Lemma prefix_app_sep sub s c rest : without c sub = true → String.prefix sub (s +:+ String c rest) = true → String.prefix sub s = true.
Proof.
  revert s. induction sub as [|b sub IH]; intros s Hw Hp; [by destruct s|]. apply andb_prop in Hw as [Hb Hw].
  destruct s as [|a s].
  - change ((if ascii_dec b c then String.prefix sub rest else false) = true) in Hp. destruct (ascii_dec b c) as [->|]; [|done].
    by rewrite Ascii.eqb_refl in Hb.
  - change ((if ascii_dec b a then String.prefix sub (s +:+ String c rest) else false) = true) in Hp.
    change ((if ascii_dec b a then String.prefix sub s else false) = true). destruct (ascii_dec b a); [by apply IH|done].
Qed.
Lemma Index_step c s sub : String.prefix sub (String c s) = false → Index (String c s) sub = S <$> Index s sub.
Proof. cbn [Index]. intros ->. by destruct (Index s sub). Qed.
Lemma Index_cons_none c s sub : Index (String c s) sub = None → String.prefix sub (String c s) = false ∧ Index s sub = None.
Proof. cbn [Index]. destruct (String.prefix _ _); [done|]. by destruct (Index s sub). Qed.
(** Nothing that lacks the separator starts before it. *)
Lemma Index_app_sep text c rest sub : sub ≠ "" → without c sub = true → Index text sub = None →
  Index (text +:+ String c rest) sub = (λ i, S (String.length text) + i)%nat <$> Index rest sub.
Proof.
  intros Hne Hw. induction text as [|a text IH]; intros Ht.
  - change (Index (String c rest) sub = S <$> Index rest sub). apply Index_step.
    destruct (String.prefix sub (String c rest)) eqn:E; [|done]. apply (prefix_app_sep sub "" c rest Hw) in E. by destruct sub.
  - apply Index_cons_none in Ht as [Hp Ht]. change (Index (String a (text +:+ String c rest)) sub = (λ i, S (S (String.length text)) + i)%nat <$> Index rest sub).
    assert (String.prefix sub (String a (text +:+ String c rest)) = false) as Hf.
    { destruct (String.prefix sub (String a (text +:+ String c rest))) eqn:E; [|done].
      apply (prefix_app_sep sub (String a text) c rest Hw) in E. congruence. }
    rewrite (Index_step _ _ _ Hf), (IH Ht).
    by destruct (Index rest sub).
Qed.
Lemma app_empty s : s +:+ "" = s.
Proof. induction s as [|c s IH]; [done|]. change (String c (s +:+ "") = String c s). by rewrite IH. Qed.
Lemma Index_self sub t : Index (sub +:+ t) sub = Some 0%nat.
Proof. assert (String.prefix sub (sub +:+ t) = true) as Hp by (apply prefix_split; by eexists). destruct (sub +:+ t); cbn [Index]; by rewrite Hp. Qed.
Lemma Contains_sub_Index s sub : Contains_sub s sub = bool_decide (is_Some (Index s sub)).
Proof.
  induction s as [|c s IH]; cbn [Contains_sub Index].
  - by destruct (String.prefix sub "").
  - rewrite IH. destruct (String.prefix sub (String c s)); [done|]. by destruct (Index s sub).
Qed.
Lemma Contains_sub_tail pre sub : Contains_sub (pre +:+ sub) sub = true.
Proof.
  induction pre as [|c pre IH].
  - rewrite Contains_sub_Index. apply bool_decide_eq_true. exists 0%nat. pose proof (Index_self sub "") as Hs. by rewrite app_empty in Hs.
  - change (Contains_sub (String c (pre +:+ sub)) sub = true). cbn [Contains_sub]. rewrite IH. apply orb_true_r.
Qed.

--- --- ---

## Directions for this task:
In the records above, each line with the string "length" should be copied.

## Problem solution:
  Index (text +:+ String c rest) sub = (λ i, S (String.length text) + i)%nat <$> Index rest sub.
  - apply Index_cons_none in Ht as [Hp Ht]. change (Index (String a (text +:+ String c rest)) sub = (λ i, S (S (String.length text)) + i)%nat <$> Index rest sub).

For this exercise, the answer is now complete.